Essa que menciona cá chama-se _'soqueira_', termo que o Priberam não regista. Espero que não seja por ser arma proibida


----------



## okporip

Carfer said:


> Por acaso não me tinha lembrado dessa, estava à referir-me à parte da armadura medieval que protege a mão, uma espécie de luva em ferro.
> Essa que menciona cá chama-se _'soqueira_', termo que o Priberam não regista. Espero que não seja por ser arma proibida



Se entendi bem, "soco inglês" no Brasil.

PS.: um uso da palavra "luvas" em português que nunca entendi bem é o que se refere a uma espécie de complemento antecipado ao salário que recebem atletas profissionais ("assinou um contrato de 500 mil de luvas e 10 mil por mês").


----------



## Mangato

Carfer said:


> Por acaso não me tinha lembrado dessa, estava à referir-me à parte da armadura medieval que protege a mão, uma espécie de luva em ferro.
> Essa que menciona cá chama-se _'soqueira_', termo que o Priberam não regista. Espero que não seja por ser arma proibida


 
A luva de armadura também  é manopla ou *guantelete *en espanhol. Quanto à soqueira, cá conhécese por *puño americano.*


----------



## Fer BA

Carfer:

Tem razão, me enganei, achaba que a mão de ferro e a soqueira eram uma e a mesma peça. 

Ok:

Isso de _luvas_ para os atletas cá se chama de _prima_....também muito engraçado para a imaginação, né? (achei num atleta levando meio milhão de pares de luvas para sua casa...quando era uma criança achaba que os atletas recebiam as filhas dos tíos como pagamento).


----------



## Vanda

MariBR said:


> Usamos muitas luvas no Brasil!



Onde? No Sul? Só se for, porque no resto dos lugares por onde a gente anda nunca vejo ninguém de luva! Nem no inverno, porque não temos tempo frio pra isso. Agora, luva pra limpar casa, lavar roupa é outra história.


----------



## Ivonne do Tango

Vanda said:


> Onde? No Sul? Só se for, porque no resto dos lugares por onde a gente anda nunca vejo ninguém de luva! Nem no inverno, porque não temos tempo frio pra isso. Agora, luva pra limpar casa , lavar roupa é outra história.


 

Essas luvas estão em desuso Vanda, a moda é que o marido limpe a casa e lave as roupas, e você já sabe que eles não vão de luva pela vida...  

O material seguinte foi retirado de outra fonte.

Lemma cisco_in e : runs (nx_date_parse_cisco s e) (end_inside e).
Proof using Hs clock.
  unfold nx_date_parse_cisco.
  destruct (one_of_in [lit "@$$ # ##:##:##*"; lit "@$$  # ##:##:##*"; lit "@$$ ## ##:##:##*"]) as (b1 & E1 & _).
  { apply Forall_forall. intros m Hm. apply (cisco_masks1 m Hm). }
  rewrite E1. cbn [mbind outcome_bind].
  destruct (one_of_in [lit "@$$ # #### ##:##:##*"; lit "@$$  # #### ##:##:##*"; lit "@$$ ## #### ##:##:##*"]) as (b2 & E2 & _).
  { apply Forall_forall. intros m Hm. apply (cisco_masks2 m Hm). }
  assert ((b1 || b2 = true) -> 14 <= zlen s /\ exists n, day_end n /\ 0 <= n /\ n + (if b1 then 8 else 13) <= zlen s) as Hm.
  { intros Hb. destruct b1; [apply (cisco_masks_day false _ (proj2 (Forall_forall _ _) cisco_masks1) E1)|].
    simpl in Hb. subst b2. apply (cisco_masks_day true _ (proj2 (Forall_forall _ _) cisco_masks2) E2). }
  eapply runs_bind with (P := fun b => b1 || b = true -> b1 || b2 = true).
  { destruct b1; [by apply runs_ret|]. rewrite E2. by apply runs_ret. }
  intros b Hb. destruct (b1 || b) eqn:Eb; cbn [negb]; [|by apply runs_ret].
  destruct (Hm (Hb eq_refl)) as (Hl & n & (d & Hd) & Hn0 & Hn). apply bind_Ret in Hd as (i & Hi & Hd).
  eapply runs_bind; [apply find_month_in; lia|]. intros mon _. runs_step; [by apply runs_ret|].
  rewrite Hi. cbn [mbind outcome_bind]. rewrite Hd. cbn [mbind outcome_bind].
  eapply runs_bind with (P := fun r => match r with Some (_, j) => 0 <= j /\ j + 8 <= zlen s | None => True end).
  { destruct b1; [by apply runs_ret|]. eapply runs_bind; [apply year4_in; lia|].
    intros [y|] _; apply runs_ret; [lia|done]. }
  intros [[y j]|] Hj; [|by apply runs_ret].
  eapply runs_bind; [apply timeparse_std_in; lia|]. intros t _.
  eapply runs_bind; [apply parse_fraction_in; [done|apply (bool_decide_unpack _); reflexivity|lia]|].
  intros [[u o]|] Ho; [|by apply runs_ret].
  eapply runs_bind with (P := fun _ => True); [destruct y; [by apply runs_ret|apply curr_year_runs]|]. intros year _.
  runs_step; [by apply runs_ret|].
  eapply runs_bind with (P := fun _ => True); [runs_step; [apply curr_year_runs|by apply runs_ret]|]. intros year' _.
  destruct t as [[h m] c]. destruct (time_of _); apply runs_ret; [apply end_inside_ret; lia|done].
Qed.

(** Where a fraction ends: at the first character that is not a digit, at most
    six digits on. *)
Lemma parse_usec_stop fuel offs i usec mul u o : 0 <= i <= 6 -> parse_usec fuel s offs i usec mul = Ret (Some (u, o)) ->
  o <= offs + (6 - i) /\ exists c, cchar s o = Ret c /\ isdigit c = false.
Proof using.
  revert offs i usec mul. induction fuel as [|fuel IH]; intros offs i usec mul Hi H; [done|]. cbn [parse_usec] in H.
  apply bind_Ret in H as (c & Hc & H). destruct (isdigit c) eqn:Ec.
  - destruct (Z.leb_spec 6 i); [done|]. apply IH in H; [|lia]. destruct H as [Ho Hx]. split; [lia|done].
  - injection H as <- <-. split; [lia|]. by exists c.
Qed.

Lemma parse_fraction_stop sep offs u o : parse_fraction sep s offs = Ret (Some (u, o)) -> o <= offs + 7.
Proof using.
  unfold parse_fraction. intros H. apply bind_Ret in H as (c & _ & H). case_bool_decide; [|injection H as <- <-; lia].
  apply parse_usec_stop in H; lia.
Qed.

(** A run of digits longer than six after the point is refused. *)
Lemma parse_usec_long j offs fuel i usec mul : 0 <= offs -> i + Z.of_nat j = 6 ->
  (forall k, offs <= k <= offs + Z.of_nat j -> exists c, cchar s k = Ret c /\ isdigit c = true) ->
  (j < fuel)%nat -> parse_usec fuel s offs i usec mul = Ret None.
Proof using.
  revert offs fuel i usec mul. induction j as [|j IH]; intros offs fuel i usec mul H0 Hi Hd Hf; (destruct fuel as [|fuel]; [lia|]);
    cbn [parse_usec]; destruct (Hd offs) as (c & Hc & Hdc); try lia; rewrite Hc; cbn [mbind outcome_bind]; rewrite Hdc.
  - by rewrite (proj2 (Z.leb_le 6 i)) by lia.
  - rewrite (proj2 (Z.leb_gt 6 i)) by lia. apply IH; [lia|lia| |lia]. intros k Hk. apply Hd. lia.
Qed.

Lemma win_mask1 : _date_checkmask s (lit "##############.######-###") = Ret true -> 25 <= zlen s.
Proof using Hs. intros H. apply mask_len_le in H; [exact H|apply (bool_decide_unpack _); reflexivity]. Qed.

Lemma win_mask2 : _date_checkmask s (lit "##############.#########") = Ret true ->
  24 <= zlen s /\ parse_fraction (lit ".") s 14 = Ret None.
Proof using Hs.
  intros H. split; [apply mask_len_le in H; [exact H|apply (bool_decide_unpack _); reflexivity]|].
  destruct (mask_chars _ 14 "."%byte H) as (c & Hc & Hm); [done|done|].
  unfold parse_fraction. change 14 with (Z.of_nat 14). rewrite Hc. cbn [mbind outcome_bind].
  change (mask_class "." c) with ("." =c c) in Hm. tests. subst c. rewrite bool_decide_eq_true_2 by (apply list_elem_of_singleton; done).
  apply (parse_usec_long 6); [lia|lia| |lia]. intros k Hk.
  destruct (mask_chars _ (Z.to_nat k) "#"%byte H) as (c & Hkc & Hkm); [|change (mask_len _) with 24; lia|].
  - assert (k = 15 \/ k = 16 \/ k = 17 \/ k = 18 \/ k = 19 \/ k = 20 \/ k = 21) as Hk' by lia.
    by destruct Hk' as [-> |[-> |[-> |[-> |[-> |[-> | ->]]]]]].
  - exists c. rewrite Z2Nat.id in Hkc by lia. by split.
Qed.

Lemma win_in e : runs (nx_date_parse_win s e) (end_inside e).
Proof using Hs.
  unfold nx_date_parse_win.
  destruct (one_of_in [lit "##############.######-###"; lit "##############.#########"]) as (b & Eb & _).
  { repeat constructor; apply (bool_decide_unpack _); reflexivity. }
  rewrite Eb. cbn [mbind outcome_bind]. destruct b; [|by apply runs_ret]. cbn [negb].
  assert (24 <= zlen s /\ forall u o, parse_fraction (lit ".") s 14 = Ret (Some (u, o)) -> o + 4 <= zlen s) as [Hl Hf].
  { apply one_of_chars in Eb as (m & Hm & Hrun). apply elem_of_cons in Hm as [-> |Hm].
    - apply win_mask1 in Hrun. split; [lia|]. intros u o Ho. apply parse_fraction_stop in Ho. lia.
    - apply list_elem_of_singleton in Hm as ->. apply win_mask2 in Hrun as [Hl Hn]. split; [done|]. rewrite Hn. done. }
  eapply runs_bind; [apply num4_in; lia|]. intros y _. do 5 runs_step.
  destruct (parse_fraction_in s Hs (lit ".") 14) as (f & Ef & Hin); [apply (bool_decide_unpack _); reflexivity|lia|].
  rewrite Ef. cbn [mbind outcome_bind]. destruct f as [[u o]|]; [|by apply runs_ret]. specialize (Hf u o Ef).
  runs_step. set (o1 := if _ =c "+" then o + 1 else o). assert (o <= o1 <= o + 1) by (subst o1; case_match; lia). clearbody o1.
  runs_step. destruct (_ =c "-"); do 2 runs_step; (runs_step; [by apply runs_ret|]);
    destruct (time_of _); apply runs_ret; try done; apply end_inside_ret; lia.
Qed.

"De luva pela vida" bom título cheio de "v".  Cada um escolhe a ou as luva(s) que quiser se correspondendo com sua cultura, gostos, interesses..., e pronto, sem mais nem por quê, começa seu caminho.


----------



## Tomby

MariBR said:


> As luvas de proteção podem ser _de látex_ ou _cirúrgicas_ (aquelas dos hospitais), _de borracha_ (para lavar a louça), _de cozinha_ ou _de forno_ ou _térmica_ ou simplesmente _pegador_ (aquelas para tirar bolo do forno


No sé si me he perdido con las respuestas. MariBR dice que manopla se dice _pegador_. ¿Es esa la única traducción portuguesa de 'manopla' (en este contexto) o hay alguna más?
¡Gracias!


----------



## Ivonne do Tango

Tombatossals said:


> No sé si me he perdido con las respuestas. MariBR dice que manopla se dice _pegador_. ¿Es esa la única traducción portuguesa de 'manopla' (en este contexto) o hay alguna más?
> ¡Gracias!


 
MariBR dice que "pegador" se le dice a la "agarradera" para sacar las cosas calientes del horno (Bra.)

Who cuenta que es la empuñadura de la moto (Bra.)

Carfer se remonta y nos cuenta que también así eran llamadas las manos de hierro de las armaduras medievales y también guantelete en España.


----------



## Tomby

Me refiero a esto.
El tema se inicia con esto:


> ¿Hay alguna palabra para decir 'manopla' en portugués que no sea 'luva'? Es decir, para distinguir los guantes con los dedos separados y los guantes en los que se llevan los dedos juntos. (TVarela).


¡Gracias, otra vez!


----------



## TVarela

El problema que tengo es que estoy traduciendo un texto sobre las instrucciones de uns guantes, sotoguantes y manoplas calefactores (se enchufan y dan calor). Tengo que mantener la diferencia entre los tres. Para los 'sotoguantes' encontré 'luvas internas'. Pero cómo diferencio los guantes de las manoplas? Luvas e luvas sem separação para os dedos?

Encontré también 'luvas bolsa' para 'manoplas'. Alguien me puede confirmar si se utiliza?


----------



## Mangato

TVarela said:


> El problema que tengo es que estoy traduciendo un texto sobre las instrucciones de uns guantes, sotoguantes y manoplas calefactores (se enchufan y dan calor). Tengo que mantener la diferencia entre los tres. Para los 'sotoguantes' encontré 'luvas internas'. Pero cómo diferencio los guantes de las manoplas? Luvas e luvas sem separação para os dedos?
> 
> Encontré también 'luvas bolsa' para 'manoplas'. Alguien me puede confirmar si se utiliza?


 
Encontré esto en Google


Existem várias hipóteses de escolha, seja em pele, lã, seda, as *luvas-bolsa* (sem separação entre os dedos). Descobre-as!


----------



## Tomby

¡Perfecto, Mangato! Ahora ya no hay dudas.


----------